▶ [Task details]
Find the string "PriorityRank" in the records and copy each line where it occurs.

▶ [Stored items]
--*--

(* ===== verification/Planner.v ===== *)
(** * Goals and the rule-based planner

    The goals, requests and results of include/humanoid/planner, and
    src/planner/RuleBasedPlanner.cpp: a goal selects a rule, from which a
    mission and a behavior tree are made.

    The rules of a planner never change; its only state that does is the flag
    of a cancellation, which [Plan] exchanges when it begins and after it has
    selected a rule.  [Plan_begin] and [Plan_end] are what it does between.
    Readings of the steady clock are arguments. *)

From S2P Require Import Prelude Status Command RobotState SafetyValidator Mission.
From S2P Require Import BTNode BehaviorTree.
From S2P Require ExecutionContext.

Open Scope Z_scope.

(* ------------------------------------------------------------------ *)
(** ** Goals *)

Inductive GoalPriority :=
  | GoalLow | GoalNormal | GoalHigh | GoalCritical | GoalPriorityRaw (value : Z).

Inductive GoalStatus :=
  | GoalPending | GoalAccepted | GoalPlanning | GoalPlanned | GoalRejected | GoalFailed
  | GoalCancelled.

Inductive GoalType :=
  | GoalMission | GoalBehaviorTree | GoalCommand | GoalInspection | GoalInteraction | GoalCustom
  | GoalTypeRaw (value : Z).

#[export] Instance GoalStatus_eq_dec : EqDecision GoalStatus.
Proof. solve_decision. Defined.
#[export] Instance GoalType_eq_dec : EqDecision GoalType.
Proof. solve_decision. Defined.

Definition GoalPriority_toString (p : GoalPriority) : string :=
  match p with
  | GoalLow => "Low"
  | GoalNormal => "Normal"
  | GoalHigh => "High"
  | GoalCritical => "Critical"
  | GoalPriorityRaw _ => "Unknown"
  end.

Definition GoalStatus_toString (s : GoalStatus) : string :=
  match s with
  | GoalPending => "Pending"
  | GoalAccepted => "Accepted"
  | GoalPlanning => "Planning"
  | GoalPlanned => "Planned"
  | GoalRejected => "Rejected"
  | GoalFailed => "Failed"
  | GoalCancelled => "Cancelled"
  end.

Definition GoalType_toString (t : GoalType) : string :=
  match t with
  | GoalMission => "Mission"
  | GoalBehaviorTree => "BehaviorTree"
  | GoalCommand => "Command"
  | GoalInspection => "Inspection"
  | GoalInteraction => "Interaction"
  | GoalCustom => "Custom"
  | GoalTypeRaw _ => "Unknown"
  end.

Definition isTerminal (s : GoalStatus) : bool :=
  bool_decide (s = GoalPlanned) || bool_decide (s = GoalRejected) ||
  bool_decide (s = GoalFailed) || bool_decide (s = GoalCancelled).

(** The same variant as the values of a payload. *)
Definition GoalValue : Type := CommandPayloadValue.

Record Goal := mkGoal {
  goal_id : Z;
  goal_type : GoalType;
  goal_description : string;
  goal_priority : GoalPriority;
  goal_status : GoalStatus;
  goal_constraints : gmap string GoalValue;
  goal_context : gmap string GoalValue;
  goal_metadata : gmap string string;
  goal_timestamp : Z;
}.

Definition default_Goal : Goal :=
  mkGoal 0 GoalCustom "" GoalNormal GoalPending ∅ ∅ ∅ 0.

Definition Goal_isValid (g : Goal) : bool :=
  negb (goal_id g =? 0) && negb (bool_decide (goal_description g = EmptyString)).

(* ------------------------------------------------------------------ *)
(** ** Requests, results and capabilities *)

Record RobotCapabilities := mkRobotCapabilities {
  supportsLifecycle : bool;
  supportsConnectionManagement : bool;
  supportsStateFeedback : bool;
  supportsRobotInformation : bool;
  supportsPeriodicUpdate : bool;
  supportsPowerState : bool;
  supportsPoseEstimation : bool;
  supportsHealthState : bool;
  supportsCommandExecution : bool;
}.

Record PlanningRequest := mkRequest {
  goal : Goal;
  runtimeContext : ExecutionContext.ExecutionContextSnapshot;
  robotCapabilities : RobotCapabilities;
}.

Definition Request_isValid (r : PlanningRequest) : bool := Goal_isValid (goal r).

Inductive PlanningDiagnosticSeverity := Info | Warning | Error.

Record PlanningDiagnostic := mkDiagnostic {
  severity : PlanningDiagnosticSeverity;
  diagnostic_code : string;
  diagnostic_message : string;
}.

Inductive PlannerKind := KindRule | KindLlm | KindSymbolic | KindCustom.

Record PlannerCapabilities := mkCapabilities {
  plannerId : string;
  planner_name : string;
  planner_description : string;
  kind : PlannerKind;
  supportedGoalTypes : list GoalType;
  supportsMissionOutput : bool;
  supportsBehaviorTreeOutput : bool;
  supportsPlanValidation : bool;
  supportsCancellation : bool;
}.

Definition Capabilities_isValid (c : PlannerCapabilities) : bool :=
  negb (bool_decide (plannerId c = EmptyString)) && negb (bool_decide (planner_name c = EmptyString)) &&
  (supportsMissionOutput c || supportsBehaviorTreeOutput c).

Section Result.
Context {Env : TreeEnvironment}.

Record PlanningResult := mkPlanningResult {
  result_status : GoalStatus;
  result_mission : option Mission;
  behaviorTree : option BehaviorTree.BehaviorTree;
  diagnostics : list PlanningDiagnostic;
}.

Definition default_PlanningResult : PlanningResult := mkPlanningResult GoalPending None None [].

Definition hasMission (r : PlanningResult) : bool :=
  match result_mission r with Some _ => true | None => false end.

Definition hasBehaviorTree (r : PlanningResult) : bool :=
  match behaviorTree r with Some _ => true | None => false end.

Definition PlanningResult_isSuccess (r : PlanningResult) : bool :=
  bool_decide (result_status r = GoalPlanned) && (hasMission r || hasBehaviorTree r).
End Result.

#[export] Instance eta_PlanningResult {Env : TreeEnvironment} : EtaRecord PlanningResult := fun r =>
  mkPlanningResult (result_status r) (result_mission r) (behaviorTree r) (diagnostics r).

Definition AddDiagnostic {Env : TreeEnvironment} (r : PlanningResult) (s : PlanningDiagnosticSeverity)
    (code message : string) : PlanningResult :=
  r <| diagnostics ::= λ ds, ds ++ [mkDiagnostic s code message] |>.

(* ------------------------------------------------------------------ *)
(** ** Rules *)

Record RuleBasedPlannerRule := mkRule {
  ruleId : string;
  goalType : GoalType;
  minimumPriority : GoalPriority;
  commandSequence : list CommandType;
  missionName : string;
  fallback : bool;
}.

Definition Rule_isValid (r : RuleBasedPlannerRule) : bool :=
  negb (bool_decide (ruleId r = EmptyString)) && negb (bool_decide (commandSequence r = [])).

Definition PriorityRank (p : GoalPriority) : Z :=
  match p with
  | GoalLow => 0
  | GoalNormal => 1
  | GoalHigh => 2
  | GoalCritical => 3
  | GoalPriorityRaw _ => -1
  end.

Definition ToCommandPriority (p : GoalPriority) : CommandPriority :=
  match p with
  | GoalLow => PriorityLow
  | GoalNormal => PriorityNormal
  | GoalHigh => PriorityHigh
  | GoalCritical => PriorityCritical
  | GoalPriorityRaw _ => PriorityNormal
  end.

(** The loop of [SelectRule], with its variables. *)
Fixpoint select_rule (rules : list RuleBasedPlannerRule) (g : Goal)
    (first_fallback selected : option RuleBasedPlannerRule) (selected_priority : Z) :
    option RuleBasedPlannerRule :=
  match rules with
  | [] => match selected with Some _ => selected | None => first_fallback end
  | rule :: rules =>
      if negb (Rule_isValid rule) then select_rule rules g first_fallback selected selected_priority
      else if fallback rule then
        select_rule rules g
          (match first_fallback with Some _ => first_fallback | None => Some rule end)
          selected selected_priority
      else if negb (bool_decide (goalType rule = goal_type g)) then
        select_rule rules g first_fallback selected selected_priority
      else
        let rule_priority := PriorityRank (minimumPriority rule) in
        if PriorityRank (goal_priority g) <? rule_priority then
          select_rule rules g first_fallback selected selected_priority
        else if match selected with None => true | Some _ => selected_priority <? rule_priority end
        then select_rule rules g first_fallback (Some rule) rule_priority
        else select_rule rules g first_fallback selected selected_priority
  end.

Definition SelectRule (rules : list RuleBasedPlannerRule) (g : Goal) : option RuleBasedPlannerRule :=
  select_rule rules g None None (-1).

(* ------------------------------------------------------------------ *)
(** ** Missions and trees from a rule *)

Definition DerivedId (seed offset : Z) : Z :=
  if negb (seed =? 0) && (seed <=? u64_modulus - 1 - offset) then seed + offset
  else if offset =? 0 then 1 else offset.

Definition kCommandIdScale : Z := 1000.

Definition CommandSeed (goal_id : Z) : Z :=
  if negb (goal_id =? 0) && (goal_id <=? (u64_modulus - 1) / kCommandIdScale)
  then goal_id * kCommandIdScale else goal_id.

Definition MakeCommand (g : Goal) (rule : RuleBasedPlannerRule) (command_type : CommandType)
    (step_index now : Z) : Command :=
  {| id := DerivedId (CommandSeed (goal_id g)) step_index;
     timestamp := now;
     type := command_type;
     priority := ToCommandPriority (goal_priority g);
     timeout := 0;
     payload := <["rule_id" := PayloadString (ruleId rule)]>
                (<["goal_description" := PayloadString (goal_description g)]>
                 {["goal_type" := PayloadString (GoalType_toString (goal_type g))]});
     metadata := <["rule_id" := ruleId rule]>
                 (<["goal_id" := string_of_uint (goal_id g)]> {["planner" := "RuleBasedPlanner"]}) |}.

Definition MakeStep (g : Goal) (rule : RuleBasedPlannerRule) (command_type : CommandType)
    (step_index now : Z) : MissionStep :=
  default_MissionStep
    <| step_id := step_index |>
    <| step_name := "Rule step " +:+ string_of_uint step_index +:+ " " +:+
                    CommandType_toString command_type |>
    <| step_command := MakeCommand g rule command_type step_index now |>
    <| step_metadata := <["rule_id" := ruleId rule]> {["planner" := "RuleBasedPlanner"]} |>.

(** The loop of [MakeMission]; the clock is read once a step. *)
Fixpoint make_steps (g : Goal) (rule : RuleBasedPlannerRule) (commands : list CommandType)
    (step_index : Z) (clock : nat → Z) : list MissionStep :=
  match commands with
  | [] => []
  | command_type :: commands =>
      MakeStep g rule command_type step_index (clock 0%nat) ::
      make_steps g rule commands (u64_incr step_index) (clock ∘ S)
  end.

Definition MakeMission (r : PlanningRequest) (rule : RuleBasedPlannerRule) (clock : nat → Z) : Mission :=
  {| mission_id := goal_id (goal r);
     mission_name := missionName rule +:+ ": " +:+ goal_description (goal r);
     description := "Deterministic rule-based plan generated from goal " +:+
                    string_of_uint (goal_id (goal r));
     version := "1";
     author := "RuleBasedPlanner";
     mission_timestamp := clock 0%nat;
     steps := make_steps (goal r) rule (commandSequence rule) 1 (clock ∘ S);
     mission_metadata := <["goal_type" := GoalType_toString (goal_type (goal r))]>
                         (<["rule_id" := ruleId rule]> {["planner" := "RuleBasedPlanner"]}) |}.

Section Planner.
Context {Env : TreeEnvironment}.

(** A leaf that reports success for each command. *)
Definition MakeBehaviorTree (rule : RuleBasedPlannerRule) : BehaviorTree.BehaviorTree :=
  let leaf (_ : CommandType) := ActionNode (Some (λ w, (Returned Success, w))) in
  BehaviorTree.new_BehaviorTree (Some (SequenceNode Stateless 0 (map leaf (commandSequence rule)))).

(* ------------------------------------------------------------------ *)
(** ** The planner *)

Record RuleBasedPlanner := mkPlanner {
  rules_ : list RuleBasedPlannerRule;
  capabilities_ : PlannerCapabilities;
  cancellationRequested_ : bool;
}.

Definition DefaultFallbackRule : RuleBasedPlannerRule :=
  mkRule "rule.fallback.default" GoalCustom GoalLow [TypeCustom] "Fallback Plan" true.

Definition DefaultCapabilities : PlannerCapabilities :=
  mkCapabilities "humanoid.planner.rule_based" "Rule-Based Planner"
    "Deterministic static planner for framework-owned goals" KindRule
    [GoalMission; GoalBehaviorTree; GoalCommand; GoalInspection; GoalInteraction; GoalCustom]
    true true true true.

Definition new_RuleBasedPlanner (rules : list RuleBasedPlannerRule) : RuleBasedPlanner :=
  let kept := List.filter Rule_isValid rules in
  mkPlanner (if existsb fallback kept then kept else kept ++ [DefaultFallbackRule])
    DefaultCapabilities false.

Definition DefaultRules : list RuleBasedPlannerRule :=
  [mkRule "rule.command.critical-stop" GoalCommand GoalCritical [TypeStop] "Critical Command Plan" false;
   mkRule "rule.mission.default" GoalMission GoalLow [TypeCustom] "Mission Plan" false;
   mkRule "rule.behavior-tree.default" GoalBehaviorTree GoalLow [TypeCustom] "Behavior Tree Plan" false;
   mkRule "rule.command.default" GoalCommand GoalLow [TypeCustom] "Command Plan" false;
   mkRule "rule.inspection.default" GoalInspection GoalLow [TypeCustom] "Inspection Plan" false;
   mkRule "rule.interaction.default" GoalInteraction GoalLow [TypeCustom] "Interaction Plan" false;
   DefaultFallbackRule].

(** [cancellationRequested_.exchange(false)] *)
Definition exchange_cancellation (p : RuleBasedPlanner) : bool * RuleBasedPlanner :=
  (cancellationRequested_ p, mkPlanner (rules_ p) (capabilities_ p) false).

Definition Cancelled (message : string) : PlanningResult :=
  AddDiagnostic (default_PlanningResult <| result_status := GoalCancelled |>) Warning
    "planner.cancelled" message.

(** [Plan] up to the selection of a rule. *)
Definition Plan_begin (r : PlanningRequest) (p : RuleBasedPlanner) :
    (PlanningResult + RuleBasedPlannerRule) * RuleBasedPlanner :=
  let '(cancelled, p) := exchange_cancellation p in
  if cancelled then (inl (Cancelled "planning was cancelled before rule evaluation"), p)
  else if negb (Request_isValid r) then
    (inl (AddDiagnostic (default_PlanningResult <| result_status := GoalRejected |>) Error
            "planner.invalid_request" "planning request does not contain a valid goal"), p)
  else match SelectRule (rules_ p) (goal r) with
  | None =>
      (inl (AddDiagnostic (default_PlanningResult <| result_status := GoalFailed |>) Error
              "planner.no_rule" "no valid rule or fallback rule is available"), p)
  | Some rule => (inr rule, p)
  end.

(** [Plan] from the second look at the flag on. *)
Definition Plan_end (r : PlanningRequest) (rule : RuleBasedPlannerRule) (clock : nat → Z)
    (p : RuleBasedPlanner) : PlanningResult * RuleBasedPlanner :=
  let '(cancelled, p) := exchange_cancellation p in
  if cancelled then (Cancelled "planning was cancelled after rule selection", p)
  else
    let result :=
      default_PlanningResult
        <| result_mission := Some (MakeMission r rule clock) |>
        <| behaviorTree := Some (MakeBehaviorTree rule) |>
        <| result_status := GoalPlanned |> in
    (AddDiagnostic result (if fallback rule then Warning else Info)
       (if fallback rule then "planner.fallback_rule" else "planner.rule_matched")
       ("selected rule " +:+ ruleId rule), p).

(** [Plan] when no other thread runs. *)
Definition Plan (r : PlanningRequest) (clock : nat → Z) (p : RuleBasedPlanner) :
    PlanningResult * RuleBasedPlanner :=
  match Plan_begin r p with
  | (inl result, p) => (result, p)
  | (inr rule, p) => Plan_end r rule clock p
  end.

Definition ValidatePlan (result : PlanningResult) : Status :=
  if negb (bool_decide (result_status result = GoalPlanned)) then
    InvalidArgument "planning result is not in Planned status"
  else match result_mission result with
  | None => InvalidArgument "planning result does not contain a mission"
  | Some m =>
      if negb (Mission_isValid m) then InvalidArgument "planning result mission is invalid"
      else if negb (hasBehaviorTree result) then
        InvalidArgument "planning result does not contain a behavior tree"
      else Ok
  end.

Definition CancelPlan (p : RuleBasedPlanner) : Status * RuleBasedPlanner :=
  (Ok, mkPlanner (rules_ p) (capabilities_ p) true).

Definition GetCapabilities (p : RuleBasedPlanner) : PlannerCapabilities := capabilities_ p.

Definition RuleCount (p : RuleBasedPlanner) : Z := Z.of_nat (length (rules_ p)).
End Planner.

--*--

▶ [Response]
Definition PriorityRank (p : GoalPriority) : Z :=
        let rule_priority := PriorityRank (minimumPriority rule) in
        if PriorityRank (goal_priority g) <? rule_priority then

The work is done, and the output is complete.